Organic policy groups have joined this week in a lawsuit against the USDA, claiming the agency's September, 2013, changes to organic farming standards weren't properly vetted by the public before taking effect.
The changes, the groups said, altered the process used to review what substances may be used in organic food production by nullifying a clause – called the "sunset provision" – in the Organic Foods Production Act of 1990 that automatically removed substances from the approved list every five years.
Removed substances were then subject to a National Organic Standards Board review and two-thirds approval before re-listing. Under the new rule, materials can remain on the approved list until two-thirds of NOSB members vote them off.
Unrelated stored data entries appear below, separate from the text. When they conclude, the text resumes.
Lemma span_call_read args function_name (F : list Tok) : parent_quoted (parent args) -> level_quoted (args_level args) ->
  span ([Ident "target"; Punct ":"] ++ args_target args ++ [comma] ++
        match parent args with Some e => [Ident "parent"; Punct ":"] ++ expr_tokens e ++ [comma] | None => [] end ++
        level_toks (args_level args) ++ [comma] ++ span_name_toks args function_name ++ [comma] ++ F) =
  Matched {| sp_target := quoted (args_target args); sp_parent := parent args;
             sp_level := quoted (level_toks (args_level args)); sp_name := quoted (span_name_toks args function_name); sp_fields := F |}.
Proof.
  intros Hp Hl.
  set (g := Build_Given None (Some (args_target args, quoted (args_target args))) ((fun e => (expr_tokens e, e)) <$> parent args)).
  assert (span_given g) as Hg.
  { split; [done|]. split; [done|]. split; [apply target_spells|]. cbn. destruct (parent args); [exact Hp|done]. }
  pose proof (span_expands g _ _ _ _ (Some F) Hg (level_plain _ Hl) (name_plain args function_name)) as H.
  unfold given_all, SpanMacros.name_toks, g in H. cbn [g_name g_target g_parent] in H. cbn [given_toks app] in H.
  rewrite <- !(assoc_L (++)) in H. cbn [app] in *.
  destruct (parent args) as [e|]; cbn [fmap option_fmap option_map given_toks app] in *; rewrite <- ?(assoc_L (++)) in *; cbn [app] in *; exact H.
Qed.
(* ===== verification/AttrRun.v ===== *)
(** * AttrRun: what [#[instrument]] makes a function do, [tracing-attributes/src/expand.rs]

    The bodies that [AttrExpand] writes, as programs on the spans of a subscriber: the span
    of a call, the block and the events for its result inside it, for functions and for
    [async] functions.  The block and the events are parameters, with laws. *)

From S2P Require Import Prelude.
From S2P Require Import Str.
From S2P Require Import Levels.
From S2P Require Import Fields.
From S2P Require Import Meta.
From S2P Require Import Interests.
From S2P Require Import FilterIds.
From S2P Require Import SpanStack.
From S2P Require Import Registry.
From S2P Require Import Pools.
From S2P Require Import Contexts.
From S2P Require Import Layers.
From S2P Require Import Stacks.
From S2P Require Import SpanLife.
From S2P Require Import SpanHandles.
From S2P Require Import Instrument.
From S2P Require Import Futures.
From S2P Require Import Tower.

Local Open Scope Z_scope.

Section code.
Context `{E : Env} {P : PoolOps DataInner}.

(** ** The events for the result

    [err_event] and [ret_event]: with the first the function returns a [Result], and the
    second is then for [Ok] only.  The code of a value that is formatted may unwind. *)
Inductive ResultEvents : Type -> Type :=
  | NoEvent {R} : ResultEvents R
  | RetEvent {R} (ret : R -> M (ran unit)) : ResultEvents R
  | ErrEvent {T Er} (err : Er -> M (ran unit)) : ResultEvents (result T Er)
  | ErrRetEvent {T Er} (err : Er -> M (ran unit)) (ret : T -> M (ran unit)) : ResultEvents (result T Er).
Definition emit {R} (ev : ResultEvents R) : R -> M (ran unit) :=
  match ev in ResultEvents R return R -> M (ran unit) with
  | NoEvent => fun _ => mret (Some tt)
  | RetEvent ret => ret
  | ErrEvent err => fun r => match r with Ok _ => mret (Some tt) | Err e => err e end
  | ErrRetEvent err ret => fun r => match r with Ok x => ret x | Err e => err e end
  end.
(** The result, after its events. *)
Definition with_events {R} (ev : ResultEvents R) (r : ran R) : M (ran R) :=
  match r with
  | Some x => e ← emit ev x; mret (match e with Some _ => Some x | None => None end)
  | None => mret None
  end.
(** [for cause in .. { span.follows_from(cause) }] *)
Fixpoint follow (span : Span) (causes : list (option Id)) : M unit :=
  match causes with
  | [] => mret tt
  | cause :: causes => _ ← follows_from span cause; follow span causes
  end.

(** ** Functions

    What [level_enabled!] and [if_log_enabled!] read, the [span!] call, what it follows from,
    the block, which may unwind, and the events. *)
Record FnCode (G T R : Type) := {
  fn_cached : Cached;
  fn_level : Level.t;
  log_enabled : bool;
  site : G;
  causes : list (option Id);
  fn_block : T -> M (ran R);
  events : ResultEvents R;
}.
Arguments fn_cached {G T R}. Arguments fn_level {G T R}. Arguments log_enabled {G T R}. Arguments site {G T R}.
Arguments causes {G T R}. Arguments fn_block {G T R}. Arguments events {G T R}.

Definition level_on {G T R} (f : FnCode G T R) : bool := level_enabled (fn_cached f) (fn_level f) || log_enabled f.
(** The span and the guard, which are left uninitialized when the level is off. *)
Definition open_span {G T R} `{!GetSpan G T} (f : FnCode G T R) (args : T) : M (option Span) :=
  if level_on f then
    span ← span_for (site f) args;
    _ ← follow span (causes f);
    _ ← do_enter span;
    mret (Some span)
  else mret None.
(** The end of the function, and its unwinding: the guard is dropped, and then the span. *)
Definition close_span_of (guard : option Span) : M unit :=
  match guard with Some span => _ ← do_exit span; drop span | None => mret tt end.
Definition run_fn {G T R} `{!GetSpan G T} (f : FnCode G T R) (args : T) : M (ran R) :=
  guard ← open_span f args;
  r ← fn_block f args;
  r ← with_events (events f) r;
  _ ← close_span_of guard;
  mret r.

(** ** [async] functions *)

(** [fut.await]: the future is dropped when it is ready and when it unwinds. *)
Definition await {T A} `{!Future T A} (t : T) : M (option T * Polled A) :=
  '(t, r) ← poll t;
  match r with
  | Pending => mret (Some t, Pending)
  | Ready x => unwinds ← drop_future (A := A) t; mret (None, if (unwinds : bool) then Unwinding else Ready x)
  | Unwinding => _ ← drop_future (A := A) t; mret (None, Unwinding)
  end.

(** [mk_fut]: the future of the block itself, or one that awaits it and records the events.
    A future that is polled again after it was ready unwinds. *)
Inductive BlockFuture (T A : Type) :=
  | JustBlock (t : T)
  | Awaiting (ev : ResultEvents A) (t : T)
  | Awaited.
Arguments JustBlock {T A}. Arguments Awaiting {T A}. Arguments Awaited {T A}.
Definition block_future {T A} (ev : ResultEvents A) (t : T) : BlockFuture T A :=
  match ev with NoEvent => JustBlock t | _ => Awaiting ev t end.
Definition block_poll {T A} `{!Future T A} (self : BlockFuture T A) : M (BlockFuture T A * Polled A) :=
  match self with
  | JustBlock t => '(t, r) ← poll t; mret (JustBlock t, r)
  | Awaiting ev t =>
      '(t, r) ← await t;
      match t, r with
      | Some t, r => mret (Awaiting ev t, r)
      | None, Ready x => e ← emit ev x; mret (Awaited, match e with Some _ => Ready x | None => Unwinding end)
      | None, r => mret (Awaited, r)
      end
  | Awaited => mret (Awaited, Unwinding)
  end.
Definition block_drop {T A} `{!Future T A} (self : BlockFuture T A) : M bool :=
  match self with
  | JustBlock t | Awaiting _ t => drop_future (A := A) t
  | Awaited => mret false
  end.
#[global] Instance block_future_future {T A} `{!Future T A} : Future (BlockFuture T A) A :=
  {| poll := block_poll; drop_future := block_drop |}.

(** The future of the function: before the first poll it has its arguments, in the future of
    the block; then it awaits that future in its span, or without when the span is
    disabled, which it keeps. *)
Inductive AsyncState (T A : Type) :=
  | NotStarted (t : T)
  | InSpan (f : Instrumented (BlockFuture T A))
  | WithoutSpan (f : BlockFuture T A) (span : Span)
  | Returned.
Arguments NotStarted {T A}. Arguments InSpan {T A}. Arguments WithoutSpan {T A}. Arguments Returned {T A}.
Record AsyncFn (G T A : Type) := {
  a_site : G;
  a_causes : list (option Id);
  a_events : ResultEvents A;
  a_state : AsyncState T A;
}.
Arguments a_site {G T A}. Arguments a_causes {G T A}. Arguments a_events {G T A}. Arguments a_state {G T A}.
Definition in_state {G T A} (s : AsyncState T A) (self : AsyncFn G T A) : AsyncFn G T A :=
  {| a_site := a_site self; a_causes := a_causes self; a_events := a_events self; a_state := s |}.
Plaintiffs in the case, represented by the Center for Food Safety, said USDA's rule change undermined the decision-making process by avoiding public comment.
"Legally, the agency’s decision represents a rule change and therefore must be subject to public comment," a group statement said. "But equally important, it is a departure from the public process that we have built as a community."
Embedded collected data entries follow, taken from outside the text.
(** [if b, ok := val.([]byte); ok { string(b) } else { val }] *)
Definition normalize (val : value) : value :=
  match val with
  | VBytes b => VString (string_of_list_byte b)
  | _ => val
  end.

(** [for i, colName := range columns { val := values[i]; rowMap[colName] = ... }] *)
Fixpoint fill_rowMap (i : nat) (columns : list string) (values : list value)
    (rowMap : gmap string value) : gmap string value :=
  match columns with
  | [] => rowMap
  | colName :: rest =>
    let val := nth i values VNil in
    fill_rowMap (S i) rest values (<[colName := normalize val]> rowMap)
  end.

(** The row loop of [ExecuteQuery]. *)
Fixpoint collect_rows (columns : slice string) (next : list (list value))
    (results : slice (gmap string value)) : result (slice (gmap string value)) :=
  match next with
  | [] => Ok results
  | row :: rest =>
    match Scan_any row (len columns) with
    | Err err => Err (Errorf "failed to scan row: " err)
    | Ok values =>
      let rowMap := fill_rowMap 0 (elems columns) values ∅ in
      collect_rows columns rest (append results rowMap)
    end
  end.

Section Handlers.

Variable To_LowerCase : rune → rune.
Variable F : Formats.

Definition ExecuteQuery (s : PostgresServer) (req : CallToolRequest)
    : M (result CallToolResult) :=
  match RequireString F req "query" with
  | Err _ => ret (Ok (NewToolResultError "Missing required parameter 'query'"))
  | Ok query =>
    match isSafeQuery To_LowerCase query with
    | Some err => ret (Err (Errorf "unsafe query: " err))
    | None =>
      let! rows := QueryContext (db s) query [] in
      match rows with
      | Err err =>
        if Contains err "column" || Contains err "table" then
          let! schema := getSchemaInfo F s in
          match schema with
          | Err schemaErr =>
            ret (Ok (NewToolResultError
              ("Query failed: " +:+ err +:+ ". Also failed to fetch schema: "
               +:+ schemaErr)))
          | Ok schemaInfo =>
            let schemaJSON := Marshal_schema F schemaInfo in
            ret (Ok (NewToolResultError
              ("Query failed: " +:+ err +:+ nl +:+ nl +:+ "Here is the schema:"
               +:+ nl +:+ schemaJSON)))
          end
        else ret (Ok (NewToolResultError ("Query failed: " +:+ err)))
      | Ok rows =>
        match Columns rows with
        | Err err => ret (Err (Errorf "failed to get columns: " err))
        | Ok columns =>
          match collect_rows columns (Next rows) (Some []) with
          | Err err => ret (Err err)
          | Ok results =>
            let response :=
              {| QR_Columns := columns; QR_Rows := results; QR_Count := len results |} in
            let responseJSON := bytes_or_nil (Marshal_QueryResult F response) in
            ret (Ok (NewToolResultText responseJSON))
          end
        end
      end
    end
  end.

End Handlers.

(** The single-tool server of [main.go]: its [ExecuteQuery]. *)
Module MainGo.
Section Handlers.

Variable To_LowerCase : rune → rune.
Variable F : Formats.

Definition ExecuteQuery (s : PostgresServer) (req : CallToolRequest)
    : M (result CallToolResult) :=
  match RequireString F req "query" with
  | Err err => ret (Ok (NewToolResultError err))
  | Ok query =>
    match isSafeQuery To_LowerCase query with
    | Some err => ret (Err (Errorf "unsafe query: " err))
    | None =>
      let! rows := QueryContext (db s) query [] in
      match rows with
      | Err err => ret (Err (Errorf "failed to execute query: " err))
      | Ok rows =>
        match Columns rows with
        | Err err => ret (Err (Errorf "failed to get columns: " err))
        | Ok columns =>
          match collect_rows columns (Next rows) (Some []) with
          | Err err => ret (Err err)
          | Ok results =>
            let count := len results in
            let response :=
              {| QR_Columns := columns; QR_Rows := results; QR_Count := count |} in
            match Marshal_QueryResult F response with
            | Err err => ret (Err (Errorf "failed to marshal response: " err))
            | Ok responseJSON => ret (Ok (NewToolResultText responseJSON))
            end
          end
        end
      end
    end
  end.

End Handlers.
End MainGo.

(** ** The catalog queries, as a PostgreSQL server answers them *)

Record Column := {
  column_name : string;
  data_type : string;
  ordinal_position : Z
}.

Record Table := {
  table_schema : string;
  table_name : string;
  table_columns : list Column
}.

Definition Catalog := list Table.

Definition in_public (t : Table) : bool :=
  bool_decide (table_schema t = "public").

(** [SELECT table_name FROM information_schema.tables WHERE table_schema = 'public'] *)
Definition public_tables (cat : Catalog) : list string :=
  map table_name (filter (λ t, in_public t = true) cat).

Definition by_ordinal (c1 c2 : Column) : Prop :=
  (ordinal_position c1 ≤ ordinal_position c2)%Z.

#[local] Instance by_ordinal_dec : RelDecision by_ordinal :=
  λ c1 c2, Z_le_dec (ordinal_position c1) (ordinal_position c2).

#[local] Instance by_ordinal_total : Total by_ordinal.
Proof. intros c1 c2. unfold by_ordinal. lia. Qed.

(** [SELECT column_name, data_type FROM information_schema.columns
     WHERE table_schema = 'public' AND table_name = $1 ORDER BY ordinal_position] *)
Definition public_columns (cat : Catalog) (table : string) : list Column :=
  merge_sort by_ordinal
    (flat_map table_columns
       (filter (λ t, in_public t = true ∧ table_name t = table) cat)).

Definition text_rows (columns : list string) (data : list (list string)) : Rows :=
  {| Columns := Ok (Some columns); Next := map (map VString) data; rows_Err := None |}.

(** A database that holds the catalog [cat] and answers every other query
    with [other]. *)
Definition catalog_DB (cat : Catalog) (other : string → result Rows) : DB :=
  {| answer := λ _ call,
       let '(query, args) := call in
       if decide (query = sql_list_tables) then
         Ok (text_rows ["table_name"] (map (λ t, [t]) (public_tables cat)))
       else if decide (query = sql_describe_table ∨ query = sql_describe_table_schema) then
         Ok (text_rows ["column_name"; "data_type"]
               (map (λ c, [column_name c; data_type c])
                    (public_columns cat (nth 0 args ""))))
       else other query |}.

(** [map[string]string{"column": name, "type": dtype}] for a catalog column. *)
Definition column_entry (c : Column) : gmap string string :=
  <["type" := data_type c]> (<["column" := column_name c]> ∅).

(** ** Sample data for the examples *)

Definition sample_catalog : Catalog :=
  [ {| table_schema := "public"; table_name := "users";
       table_columns := [ {| column_name := "email"; data_type := "text"; ordinal_position := 2 |};
                          {| column_name := "id"; data_type := "integer"; ordinal_position := 1 |} ] |};
    {| table_schema := "audit"; table_name := "log";
       table_columns := [ {| column_name := "at"; data_type := "timestamp"; ordinal_position := 1 |} ] |} ].

Definition request (key value : string) : CallToolRequest :=
  {| Arguments := <[key := ArgString value]> ∅ |}.

(** A server whose database fails every query outside the catalog with [msg]. *)
Definition failing_server (cat : Catalog) (msg : string) : PostgresServer :=
  {| db := catalog_DB cat (λ _, Err msg) |}.

(** A server whose database answers every query outside the catalog with the
    same result set. *)
Definition answering_server (cat : Catalog) (rows : Rows) : PostgresServer :=
  {| db := catalog_DB cat (λ _, Ok rows) |}.

(** A server on which even the catalog is out of reach. *)
Definition broken_server (msg : string) : PostgresServer :=
  {| db := {| answer := λ _ _, Err msg |} |}.

(** ** Package mcp: tools and the server's registry *)

Record PropertySchema := { SchemaType : string; PropertyDescription : string }.

(** [mcp.Tool] with its input schema: the declared properties and the names
    of the required ones. *)
Record Tool := {
  Name : string;
  Description : string;
  Properties : gmap string PropertySchema;
  Required : list string
}.

Definition ToolOption := Tool → Tool.

Definition NewTool (name : string) (opts : list ToolOption) : Tool :=
  foldl (λ tool opt, opt tool)
        {| Name := name; Description := ""; Properties := ∅; Required := [] |} opts.

Definition WithDescription (description : string) : ToolOption :=
  λ t, {| Name := Name t; Description := description;
          Properties := Properties t; Required := Required t |}.

(** [mcp.WithString(name, mcp.Required(), mcp.Description(description))] *)
Definition WithString (name : string) (description : string) : ToolOption :=
  λ t, {| Name := Name t; Description := Description t;
          Properties := <[name := {| SchemaType := "string";
                                     PropertyDescription := description |}]>
                          (Properties t);
          Required := Required t ++ [name] |}.

Definition ToolHandlerFunc := CallToolRequest → M (result CallToolResult).

(** The tools of a [server.MCPServer], by name. *)
Record MCPServer := { tools : gmap string (Tool * ToolHandlerFunc) }.

(** [server.NewMCPServer(...)]: no tool yet. *)
Definition NewMCPServer : MCPServer := {| tools := ∅ |}.

(** [mcpServer.AddTool(tool, handler)] *)
Definition AddTool (mcpServer : MCPServer) (tool : Tool) (handler : ToolHandlerFunc)
    : MCPServer :=
  {| tools := <[Name tool := (tool, handler)]> (tools mcpServer) |}.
The groups said the review and public comment on organic rule changes "created a unique opportunity within government for a community of stakeholders to come together, hear all points of view, and chart a course for the future of organic."
In its legal filing, the groups say the change, without the benefit of public comment, is "weakening the integrity of the National Organic Program and degrading the quality of organically labeled food."
The suit was filed Tuesday in the U.S. District Court for the Northern District of California. It is case 3:15-cv-1590.